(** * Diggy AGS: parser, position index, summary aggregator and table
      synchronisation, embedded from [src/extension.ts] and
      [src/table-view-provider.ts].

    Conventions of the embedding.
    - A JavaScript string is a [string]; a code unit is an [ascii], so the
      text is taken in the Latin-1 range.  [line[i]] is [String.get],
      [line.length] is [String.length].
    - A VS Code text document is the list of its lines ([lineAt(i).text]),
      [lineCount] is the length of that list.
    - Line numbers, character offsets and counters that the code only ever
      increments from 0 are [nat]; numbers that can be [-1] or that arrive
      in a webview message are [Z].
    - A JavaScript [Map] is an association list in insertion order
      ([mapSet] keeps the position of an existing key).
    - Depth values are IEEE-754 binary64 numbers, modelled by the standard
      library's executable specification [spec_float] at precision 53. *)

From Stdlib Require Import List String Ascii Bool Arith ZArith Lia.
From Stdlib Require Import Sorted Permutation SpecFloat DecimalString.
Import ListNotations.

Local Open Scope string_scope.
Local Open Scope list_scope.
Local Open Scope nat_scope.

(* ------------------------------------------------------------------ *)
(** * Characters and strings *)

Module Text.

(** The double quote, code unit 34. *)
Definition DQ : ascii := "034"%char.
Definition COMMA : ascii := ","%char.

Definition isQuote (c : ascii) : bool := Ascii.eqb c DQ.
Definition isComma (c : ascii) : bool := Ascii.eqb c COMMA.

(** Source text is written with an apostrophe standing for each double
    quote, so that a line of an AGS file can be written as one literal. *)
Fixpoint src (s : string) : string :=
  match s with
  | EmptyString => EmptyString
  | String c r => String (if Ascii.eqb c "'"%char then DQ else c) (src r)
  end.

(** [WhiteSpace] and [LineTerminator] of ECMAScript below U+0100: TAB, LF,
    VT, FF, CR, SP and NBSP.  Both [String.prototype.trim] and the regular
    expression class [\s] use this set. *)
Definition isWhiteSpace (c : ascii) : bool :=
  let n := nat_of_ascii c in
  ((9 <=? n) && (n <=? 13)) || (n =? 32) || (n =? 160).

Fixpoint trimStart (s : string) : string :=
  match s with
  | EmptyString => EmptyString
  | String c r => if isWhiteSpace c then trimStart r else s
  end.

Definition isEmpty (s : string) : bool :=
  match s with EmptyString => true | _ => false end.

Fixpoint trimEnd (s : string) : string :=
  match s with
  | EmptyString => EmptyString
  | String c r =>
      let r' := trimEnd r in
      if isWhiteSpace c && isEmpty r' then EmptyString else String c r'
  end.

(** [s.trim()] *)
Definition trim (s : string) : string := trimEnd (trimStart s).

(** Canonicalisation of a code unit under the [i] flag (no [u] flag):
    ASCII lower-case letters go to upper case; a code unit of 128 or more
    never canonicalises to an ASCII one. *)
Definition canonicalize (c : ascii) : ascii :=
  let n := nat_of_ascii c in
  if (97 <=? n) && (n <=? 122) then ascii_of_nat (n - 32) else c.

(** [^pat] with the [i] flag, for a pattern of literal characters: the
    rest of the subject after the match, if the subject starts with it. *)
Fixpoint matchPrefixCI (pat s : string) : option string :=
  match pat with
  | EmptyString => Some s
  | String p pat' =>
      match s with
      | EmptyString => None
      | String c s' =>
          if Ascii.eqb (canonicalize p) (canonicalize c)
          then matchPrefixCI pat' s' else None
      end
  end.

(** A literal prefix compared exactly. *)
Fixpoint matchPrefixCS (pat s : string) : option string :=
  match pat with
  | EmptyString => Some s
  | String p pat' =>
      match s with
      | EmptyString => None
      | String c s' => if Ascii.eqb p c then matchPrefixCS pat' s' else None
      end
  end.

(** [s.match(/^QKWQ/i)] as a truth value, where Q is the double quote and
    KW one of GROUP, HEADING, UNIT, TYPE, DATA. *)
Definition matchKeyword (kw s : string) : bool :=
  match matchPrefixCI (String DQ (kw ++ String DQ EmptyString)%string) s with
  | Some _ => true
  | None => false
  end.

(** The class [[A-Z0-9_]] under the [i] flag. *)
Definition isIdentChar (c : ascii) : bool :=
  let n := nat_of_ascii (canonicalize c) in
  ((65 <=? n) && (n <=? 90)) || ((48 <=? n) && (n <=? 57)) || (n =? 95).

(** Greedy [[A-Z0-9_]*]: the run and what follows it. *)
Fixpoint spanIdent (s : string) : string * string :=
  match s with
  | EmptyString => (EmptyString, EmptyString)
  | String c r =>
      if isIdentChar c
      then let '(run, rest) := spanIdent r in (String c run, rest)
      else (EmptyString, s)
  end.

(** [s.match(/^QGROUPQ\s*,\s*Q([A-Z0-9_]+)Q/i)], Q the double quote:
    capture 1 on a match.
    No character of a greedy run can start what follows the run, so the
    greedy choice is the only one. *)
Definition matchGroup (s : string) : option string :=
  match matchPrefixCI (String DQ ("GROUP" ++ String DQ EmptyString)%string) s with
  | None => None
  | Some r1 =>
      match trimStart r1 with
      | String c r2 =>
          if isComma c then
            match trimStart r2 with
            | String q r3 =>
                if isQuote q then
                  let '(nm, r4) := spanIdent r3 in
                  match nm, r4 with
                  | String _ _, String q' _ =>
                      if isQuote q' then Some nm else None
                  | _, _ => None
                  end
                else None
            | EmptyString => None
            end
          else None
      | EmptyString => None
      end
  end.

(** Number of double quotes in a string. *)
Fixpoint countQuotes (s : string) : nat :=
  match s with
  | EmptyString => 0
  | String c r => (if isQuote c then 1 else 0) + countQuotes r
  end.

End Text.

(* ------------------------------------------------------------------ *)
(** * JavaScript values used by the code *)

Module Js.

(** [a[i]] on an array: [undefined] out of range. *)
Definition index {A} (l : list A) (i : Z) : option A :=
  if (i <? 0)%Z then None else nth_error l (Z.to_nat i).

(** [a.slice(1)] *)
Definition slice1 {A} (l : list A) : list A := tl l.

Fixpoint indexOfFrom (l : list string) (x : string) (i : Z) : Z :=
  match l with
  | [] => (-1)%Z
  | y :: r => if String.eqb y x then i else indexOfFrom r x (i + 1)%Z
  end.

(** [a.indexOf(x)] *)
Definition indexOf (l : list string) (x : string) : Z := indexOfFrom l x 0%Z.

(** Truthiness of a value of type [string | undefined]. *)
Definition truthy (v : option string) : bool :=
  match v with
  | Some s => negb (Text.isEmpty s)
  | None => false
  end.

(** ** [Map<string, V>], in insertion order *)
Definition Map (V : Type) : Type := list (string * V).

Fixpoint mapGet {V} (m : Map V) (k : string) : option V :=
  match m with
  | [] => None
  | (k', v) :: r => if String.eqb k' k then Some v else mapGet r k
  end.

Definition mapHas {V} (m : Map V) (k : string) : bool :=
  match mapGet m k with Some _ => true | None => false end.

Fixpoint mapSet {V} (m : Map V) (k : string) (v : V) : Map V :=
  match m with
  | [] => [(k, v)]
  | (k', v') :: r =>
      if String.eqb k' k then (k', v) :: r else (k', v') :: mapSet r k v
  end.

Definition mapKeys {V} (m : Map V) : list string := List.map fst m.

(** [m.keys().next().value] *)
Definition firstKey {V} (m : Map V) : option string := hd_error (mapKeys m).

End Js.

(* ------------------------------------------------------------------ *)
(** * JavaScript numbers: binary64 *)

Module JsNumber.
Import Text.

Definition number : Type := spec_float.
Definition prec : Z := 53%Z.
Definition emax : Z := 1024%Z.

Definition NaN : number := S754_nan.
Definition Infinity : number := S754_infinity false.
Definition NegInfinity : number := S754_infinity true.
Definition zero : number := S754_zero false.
-*-
TO DO
The required output is every line above from the one with "Fixpoint trimStart (s" down to the one with "Definition trim (s", restated word for word, ends included.

TASK ANSWER
Fixpoint trimStart (s : string) : string :=
  match s with
  | EmptyString => EmptyString
  | String c r => if isWhiteSpace c then trimStart r else s
  end.

Definition isEmpty (s : string) : bool :=
  match s with EmptyString => true | _ => false end.

Fixpoint trimEnd (s : string) : string :=
  match s with
  | EmptyString => EmptyString
  | String c r =>
      let r' := trimEnd r in
      if isWhiteSpace c && isEmpty r' then EmptyString else String c r'
  end.

(** [s.trim()] *)
Definition trim (s : string) : string := trimEnd (trimStart s).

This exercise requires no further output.